The SMART Office is taking initial steps towards the establishment of a national sex offender database for students found responsible of sexual misconduct. The SMART Office has not issued an official statement whether the information in such a database would be accessible only by officials at other colleges, or be made available to the general public.
Private or public, such a database would be highly problematic. Campus findings of responsibility don’t track legal definitions of sexual assault. Campus findings can be based on nothing more than a student failing to ask, “May I touch your breast?” This is not sexual assault as defined by criminal law.
In addition, campus disciplinary committees have notoriously weak due process protections, leading to countless wrongful determinations of “responsibility.” As a Wall Street Journal editorial noted,
“many universities appoint students as Title IX adjudicators, granting them awesome power before they’re old enough to drink or rent a car. Title IX judges often go through “trauma-informed” training, which teaches that when an accuser’s testimony is inconsistent or contradictory, even about key details, the explanation is likely emotional distress caused by the sexual assault, not dishonesty.”
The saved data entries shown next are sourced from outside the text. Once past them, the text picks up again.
(* ===== verification/Sh.v ===== *)
(** * The shell (src/user/sh.c)

    The parser works on positions of the line [buf], as the code does with
    pointers; the state of a parsing function is [*ps].  A word is the pair of
    positions of its ends.  [nulterminate] then cuts the line into strings.
    Nodes are allocated without failure.  A panic of the parser is its message;
    [runcmd] and [main] are trees of system calls. *)

From S2P Require Import Prelude Mem Riscv User Ulib UPrintf.

Definition MAXARGS : nat := 10.

(** ** Commands *)

(** [W] is the type of the words: positions in the parser, strings after it *)
Inductive cmd (W : Type) : Type :=
| EXEC (argv : list W)
| REDIR (c : cmd W) (file : W) (mode fd : Z)
| PIPE (left right : cmd W)
| LIST (left right : cmd W)
| BACK (c : cmd W).
Arguments EXEC {W} argv.
Arguments REDIR {W} c file mode fd.
Arguments PIPE {W} left right.
Arguments LIST {W} left right.
Arguments BACK {W} c.

Fixpoint cmd_map {V W : Type} (f : V → W) (c : cmd V) : cmd W :=
  match c with
  | EXEC argv => EXEC (f <$> argv)
  | REDIR c file mode fd => REDIR (cmd_map f c) (f file) mode fd
  | PIPE l r => PIPE (cmd_map f l) (cmd_map f r)
  | LIST l r => LIST (cmd_map f l) (cmd_map f r)
  | BACK c => BACK (cmd_map f c)
  end.
(** [cmd->argv[argc] = q] on the node that the redirections [c] are around *)
Fixpoint add_arg {W : Type} (w : W) (c : cmd W) : cmd W :=
  match c with
  | EXEC argv => EXEC (argv ++ [w])
  | REDIR c file mode fd => REDIR (add_arg w c) file mode fd
  | _ => c
  end.

(** ** Tokens *)

Definition whitespace : list byte := [x20; x09; x0d; x0a; x0b].
Definition symbols : list byte := str "<|>&;()".

Section Parser.
Context (buf : list byte) (es : nat).
Abbreviation P A := (M Empty_set nat A).

Definition at_ (s : nat) : byte := buf !!! s.
(** [while(s < es && f( *s)) s++], with [n = es - s] *)
Fixpoint skip_while (f : byte → bool) (n s : nat) : nat :=
  match n with
  | O => s
  | S n' => if f (at_ s) then skip_while f n' (S s) else s
  end.
Definition in_set (set : list byte) (c : byte) : bool := bool_decide (is_Some (strchr set c)).
Definition skip_white (s : nat) : nat := skip_while (in_set whitespace) (es - s) s.

(** the kind of the token and the positions [*q], [*eq] of its ends *)
Definition gettoken : P (byte * nat * nat) := λ s,
  let q := skip_white s in
  let c := at_ q in
  let '(r, eq) :=
    if bool_decide (c = x00) then (c, q)
    else if in_set [x7c; x28; x29; x3b; x26; x3c] c then (c, S q)
    else if bool_decide (c = x3e) then
      if bool_decide (at_ (S q) = x3e) then (x2b, S (S q)) else (c, S q)
    else (x61, skip_while (λ c, negb (in_set whitespace c) && negb (in_set symbols c)) (es - q) q) in
  Ok (r, q, eq) (skip_white eq).

Definition peek (toks : list byte) : P bool := λ s,
  let s := skip_white s in
  Ok (negb (bool_decide (at_ s = x00)) && in_set toks (at_ s)) s.

(** ** The parser *)

Definition redir_body (cmd : cmd (nat * nat)) : P (Sh.cmd (nat * nat) + Sh.cmd (nat * nat)) :=
  let* more := peek (str "<>") in
  if negb more then ret (inr cmd) else
  let* '(tok, _, _) := gettoken in
  let* '(t, q, eq) := gettoken in
  if negb (bool_decide (t = x61)) then panic "missing file for redirection" else
  ret (inl (
    if bool_decide (tok = x3c) then REDIR cmd (q, eq) O_RDONLY 0
    else if bool_decide (tok = x3e) then REDIR cmd (q, eq) (Z.lor O_WRONLY (Z.lor O_CREATE O_TRUNC)) 1
    else if bool_decide (tok = x2b) then REDIR cmd (q, eq) (Z.lor O_WRONLY O_CREATE) 1
    else cmd)).
Definition parseredirs (fuel : nat) (cmd : cmd (nat * nat)) : P (Sh.cmd (nat * nat)) := iterate fuel redir_body cmd.

Definition amp_body (cmd : cmd (nat * nat)) : P (Sh.cmd (nat * nat) + Sh.cmd (nat * nat)) :=
  let* more := peek (str "&") in
  if more then gettoken ;;; ret (inl (BACK cmd)) else ret (inr cmd).

Definition args_body (fuel : nat) (st : cmd (nat * nat) * nat) : P (cmd (nat * nat) * nat + cmd (nat * nat)) :=
  let '(cmd, argc) := st in
  let* stop := peek (str "|)&;") in
  if stop then ret (inr cmd) else
  let* '(tok, q, eq) := gettoken in
  if bool_decide (tok = x00) then ret (inr cmd)
  else if negb (bool_decide (tok = x61)) then panic "syntax" else
  let cmd := add_arg (q, eq) cmd in
  let argc := S argc in
  if (MAXARGS <=? argc)%nat then panic "too many args" else
  let* cmd := parseredirs fuel cmd in
  ret (inl (cmd, argc)).

Fixpoint parseline (fuel : nat) : P (cmd (nat * nat)) :=
  match fuel with
  | O => out_of_fuel
  | S f =>
      let* cmd := parsepipe f in
      let* cmd := iterate f amp_body cmd in
      let* more := peek (str ";") in
      if more then
        gettoken ;;;
        let* rest := parseline f in
        ret (LIST cmd rest)
      else ret cmd
  end
with parsepipe (fuel : nat) : P (cmd (nat * nat)) :=
  match fuel with
  | O => out_of_fuel
  | S f =>
      let* cmd := parseexec f in
      let* more := peek (str "|") in
      if more then
        gettoken ;;;
        let* rest := parsepipe f in
        ret (PIPE cmd rest)
      else ret cmd
  end
with parseexec (fuel : nat) : P (cmd (nat * nat)) :=
  match fuel with
  | O => out_of_fuel
  | S f =>
      let* block := peek (str "(") in
      if block then parseblock f else
      let* cmd := parseredirs f (EXEC []) in
      iterate f (args_body f) (cmd, 0%nat)
  end
with parseblock (fuel : nat) : P (cmd (nat * nat)) :=
  match fuel with
  | O => out_of_fuel
  | S f =>
      let* open := peek (str "(") in
      if negb open then panic "parseblock" else
      gettoken ;;;
      let* cmd := parseline f in
      let* closed := peek (str ")") in
      if negb closed then panic "syntax - missing )" else
      gettoken ;;;
      parseredirs f cmd
  end.
End Parser.

(** the line after a NUL is put behind every word *)
Fixpoint nulterminate (c : cmd (nat * nat)) (buf : list byte) : list byte :=
  match c with
  | EXEC argv => foldl (λ b w, <[w.2 := x00]> b) buf argv
  | REDIR c file _ _ => <[file.2 := x00]> (nulterminate c buf)
  | PIPE l r => nulterminate r (nulterminate l buf)
  | LIST l r => nulterminate r (nulterminate l buf)
  | BACK c => nulterminate c buf
  end.
(** the string at a word of the line *)
Definition word_at (buf : list byte) (w : nat * nat) : list byte := cstring (drop w.1 buf).

Inductive parsed :=
| Parsed (c : cmd (list byte))
| Leftovers (rest : list byte)
| Bad (msg : string)
| Endless.
(** [buf] is the line with its NUL *)
Definition parsecmd (fuel : nat) (buf : list byte) : parsed :=
  let es := length (cstring buf) in
  match bind (parseline buf es fuel) (λ cmd, peek buf es [] ;;; ret cmd) 0%nat with
  | Ok cmd s =>
      if bool_decide (s = es) then Parsed (cmd_map (word_at (nulterminate cmd buf)) cmd)
      else Leftovers (cstring (drop s buf))
  | Panic msg => Bad msg
  | Event e _ _ => match e with end
  | NoFuel => Endless
  end.

(** ** Running a command *)

Definition sh_panic {A : Type} (s : list byte) : prog A := fprintf 2 (line "%s") [VStr (Some s)] ;! exit 1.
Definition fork1 : prog Z :=
  let! pid := call Fork in
  if pid =? -1 then sh_panic (str "fork") else Ret pid.

Fixpoint runcmd (c : cmd (list byte)) : prog unit :=
  (match c with
   | EXEC argv =>
       match argv with
       | [] => exit 1
       | arg0 :: _ => call (Exec arg0 argv) ;! fprintf 2 (line "exec %s failed") [VStr (Some arg0)]
       end
   | REDIR c file mode fd =>
       call (Close fd) ;!
       let! r := call (Open file mode) in
       if r <? 0 then fprintf 2 (line "open %s failed") [VStr (Some file)] ;! exit 1 else
       runcmd c
   | LIST l r =>
       let! pid := fork1 in
       (if pid =? 0 then runcmd l else Ret tt) ;!
       call Wait ;!
       runcmd r
   | PIPE l r =>
       let! '(rc, (p0, p1)) := call Pipe in
       if rc <? 0 then sh_panic (str "pipe") else
       let! pid := fork1 in
       (if pid =? 0 then
          call (Close 1) ;! call (Dup p1) ;! call (Close p0) ;! call (Close p1) ;! runcmd l
        else Ret tt) ;!
       let! pid := fork1 in
       (if pid =? 0 then
          call (Close 0) ;! call (Dup p0) ;! call (Close p0) ;! call (Close p1) ;! runcmd r
        else Ret tt) ;!
       call (Close p0) ;! call (Close p1) ;! call Wait ;! call Wait ;! Ret tt
   | BACK c =>
       let! pid := fork1 in
       if pid =? 0 then runcmd c else Ret tt
   end) ;!
  exit 0.

(** the line that is read, without what follows a NUL *)
Definition getcmd : prog (list byte) :=
  fprintf 2 (str "$ ") [] ;!
  let! buf := gets 100 in
  Ret (cstring buf).

Definition sh_command (buf : list byte) : prog unit :=
  match parsecmd (4 * length buf + 8) (buf ++ [x00]) with
  | Parsed c => runcmd c
  | Leftovers rest => fprintf 2 (line "leftovers: %s") [VStr (Some rest)] ;! sh_panic (str "syntax")
  | Bad msg => sh_panic (str msg)
  | Endless => Unfinished
  end.
Definition sh_main (fuel : nat) : prog unit :=
  ploop fuel (λ _ : unit,
    let! fd := call (Open (str "console") O_RDWR) in
    if negb (0 <=? fd) then Ret (inr tt)
    else if 3 <=? fd then call (Close fd) ;! Ret (inr tt) else Ret (inl tt)) tt ;!
  ploop fuel (λ _ : unit,
    let! buf := getcmd in
    if bool_decide (buf = []) then Ret (inr tt) else
    if bool_decide (take 3 buf = str "cd ") then
      let path := drop 3 (take (length buf - 1) buf) in
      let! r := call (Chdir path) in
      (if r <? 0 then fprintf 2 (line "cannot cd %s") [VStr (Some path)] else Ret tt) ;!
      Ret (inl tt)
    else
      let! pid := fork1 in
      (if pid =? 0 then sh_command buf else Ret tt) ;!
      call Wait ;!
      Ret (inl tt)) tt ;!
  exit 0.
In 2016 a student newspaper at the University of North Carolina at Chapel Hill filed a public records request to obtain the names of students held responsible by a campus “Kangaroo Court.” As a result, the North Carolina Court of Appeals ruled in April, 2018 that UNC-CH must release the names of anyone “who, since January 1, 2007, has been found responsible of rape, sexual assault, or any related or lesser included sexual misconduct.”
The Wall Street Journal criticized the ruling for opening the “door for the Title IX equivalent of a sexual offender registry.”
Editorials Oppose the Proposal
Columnist Ashe Schow wrote, “There are already enough problems with sex offender registrations; add into that the poor training, political agendas, and low standard of evidence used in campus procedures, and you’re looking at a registry filled with students who had consensual sex but for various reasons — spite, jealousy, regret — were accused of sexual assault, and some legitimate perpetrators.”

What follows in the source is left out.